Otra vez, la barbarie

La escena es brutal. Hombres armados y encapuchados asaltan el Palacio Federal Legislativo. Atacan con cohetones, palos, cabillas. Abren fuego, a plomo limpio. En el suelo, el diputado Armando Armas yace herido, sangra, mientras una rueda de mercenarios lo ataca sin cesar. En otro punto, el diputado Américo De Grazia cae herido, también sangra y convulsiona. No son los únicos: diputados, periodistas, trabajadores, todos víctimas de estos que, lo hemos dicho antes, no son hijos de Bolívar, sino de Monagas. Viendo los toros desde la barrera está el coronel Lugo con sus hombres de la Guardia Nacional. Su misión es defender el Palacio y la integridad física de los diputados, pero sirven otros propósitos, responden a otros intereses, a otras órdenes: abren las puertas del Parlamento a los violentos y observan, entretenidos, la arremetida contra los representantes del pueblo. Son cómplices. Camaradas.

La sede de la Asamblea Nacional es asediada por horas. Cuando finalmente logran salir quienes han asistido a la sesión por el Día de la Independencia, lo hacen bajo una lluvia de agresiones. Ya todo había sido advertido, avisado más bien. Diosdado Cabello, en su televisada oda al odio, había amenazado con estas acciones. El coronel Lugo había ya dado su infame empujón a la democracia y a las formas republicanas. Al agredir a Julio Borges dejaba claro el mensaje: aquí mandamos los militares, no hay subordinación al poder civil, aquí hacemos lo que nos da la gana. Vergonzoso. Alias “Cabeza e’ mango” se atribuye, orgulloso, el asalto al Parlamento. Está libre, por supuesto. Por menos de eso hoy hay venezolanos presos, juzgados por tribunales militares y asesinados por la dictadura.

A Mario Silva le preguntan por sus propuestas a la Constituyente y responde “meterlos presos a todos”, junto a una ráfaga de improperios que no viene al caso reproducir. Colectivos con armas largas se pasean impunemente por las ciudades, disparando a la gente. Los militares y cuerpos policiales se hincan a su paso, humillados. La orden es clara: son intocables. Jóvenes son torturados, les hacen beber gasolina hasta vomitar. Venezolanos de bien son apresados arbitrariamente. El TSJ se salta la Constitución, como de costumbre, para hacer una designación chimba de una “Vicefiscal”, también chimba. No hay República. Una mafia se apoderó del Estado para instaurar una malandrocracia y desangrar a la Nación en beneficio de intereses oscuros. Es el signo de la barbarie. Otra vez, la barbarie…
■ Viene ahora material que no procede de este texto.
(** A requirement of a label selector. *)
Inductive Requirement := Exists_ (key : string) | Equals (key value : string).
Definition requirement_matches (labels : GoMap) (q : Requirement) : bool :=
  match q with
  | Exists_ key => match default ∅ labels !! key with Some _ => true | None => false end
  | Equals key value => match default ∅ labels !! key with Some v => (v =? value)%string | None => false end
  end.
Definition taskPodSelector : list Requirement := [Exists_ LabelTaskName; Equals LabelManagedBy ManagedByValue].
Definition selector_matches (sel : list Requirement) (labels : GoMap) : bool := forallb (requirement_matches labels) sel.

(** ** The servers of the manager *)

Record TLSConfig := mkTLSConfig { NextProtos : list string }.

Definition buildTLSOpts (fl : flags) : list (TLSConfig -> TLSConfig) :=
  if negb (fl_enableHTTP2 fl) then [fun _ => mkTLSConfig ["http/1.1"%string]] else [].

Record WebhookOptions := mkWebhookOptions {
  wo_TLSOpts : list (TLSConfig -> TLSConfig); wo_CertDir : string; wo_CertName : string; wo_KeyName : string }.

Definition buildWebhookServer (fl : flags) (tlsOpts : list (TLSConfig -> TLSConfig)) : WebhookOptions :=
  if (0 <? Z.of_nat (String.length (fl_webhookCertPath fl))) then
    mkWebhookOptions tlsOpts (fl_webhookCertPath fl) (fl_webhookCertName fl) (fl_webhookCertKey fl)
  else mkWebhookOptions tlsOpts "" "" "".

Inductive FilterProvider := WithAuthenticationAndAuthorization.

Record MetricsOptions := mkMetricsOptions {
  me_BindAddress : string; me_SecureServing : bool; me_TLSOpts : list (TLSConfig -> TLSConfig);
  me_FilterProvider : option FilterProvider; me_CertDir : string; me_CertName : string; me_KeyName : string }.

Definition buildMetricsOptions (fl : flags) (tlsOpts : list (TLSConfig -> TLSConfig)) : MetricsOptions :=
  let filter := if fl_secureMetrics fl then Some WithAuthenticationAndAuthorization else None in
  if (0 <? Z.of_nat (String.length (fl_metricsCertPath fl))) then
    mkMetricsOptions (fl_metricsAddr fl) (fl_secureMetrics fl) tlsOpts filter
      (fl_metricsCertPath fl) (fl_metricsCertName fl) (fl_metricsCertKey fl)
  else mkMetricsOptions (fl_metricsAddr fl) (fl_secureMetrics fl) tlsOpts filter "" "" "".

(** [ctrl.Options]: the kinds the client does not cache, and the selector of the
    Pod cache. *)
Record ManagerOptions := mkManagerOptions {
  mo_DisableFor : list Kind; mo_PodLabel : list Requirement; mo_Metrics : MetricsOptions; mo_WebhookServer : WebhookOptions;
  mo_HealthProbeBindAddress : string; mo_LeaderElection : bool; mo_LeaderElectionID : string }.

Definition manager_options (fl : flags) : ManagerOptions :=
  let tlsOpts := buildTLSOpts fl in
  mkManagerOptions [KSecret] taskPodSelector (buildMetricsOptions fl tlsOpts) (buildWebhookServer fl tlsOpts)
    (fl_probeAddr fl) (fl_enableLeaderElection fl) "17b16654.openconveyor.ai".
Los venezolanos leemos con mucho orgullo al Gallegos de Doña Bárbara. Sabemos lo que allí retrata, lo que quiere representar. Generaciones de venezolanos nos criamos viendo la dictadura a lo lejos, como recuerdo y testimonio de lo que, con mucho esfuerzo, sangre, exilio y lucha, superamos como Nación. Nunca pensamos que saldrían secuelas en pleno siglo XXI.

La barbarie es orgullosa. Diosdado Cabello aplaude de pie al coronel Lugo, el que dio el empujón a la democracia. El teatro, repleto de militares, sigue el ejemplo. Lo que no pueden por los votos lo hacen con las balas. Esa es la promesa de una mafia inescrupulosa y bárbara, declarada en guerra contra el bravo pueblo de Venezuela.

Frente a la barbarie, toca izar las banderas de la civilidad, del republicanismo y de la democracia. El malandraje está guapo y apoyado, pero es repudiado. Al final, no podrá la malandrocracia sostenerse por la fuerza de las capuchas y las armas. Venezuela está unida en un grito por el cambio, por la libertad y por la prosperidad.  Como ayer, se trata de una lucha de la civilización contra la barbarie. Esta vez, el reto está en lograr, sobre la barbarie, una victoria irreversible y definitiva.


Publicado en PolítiKa UCAB el 7 de julio 2017.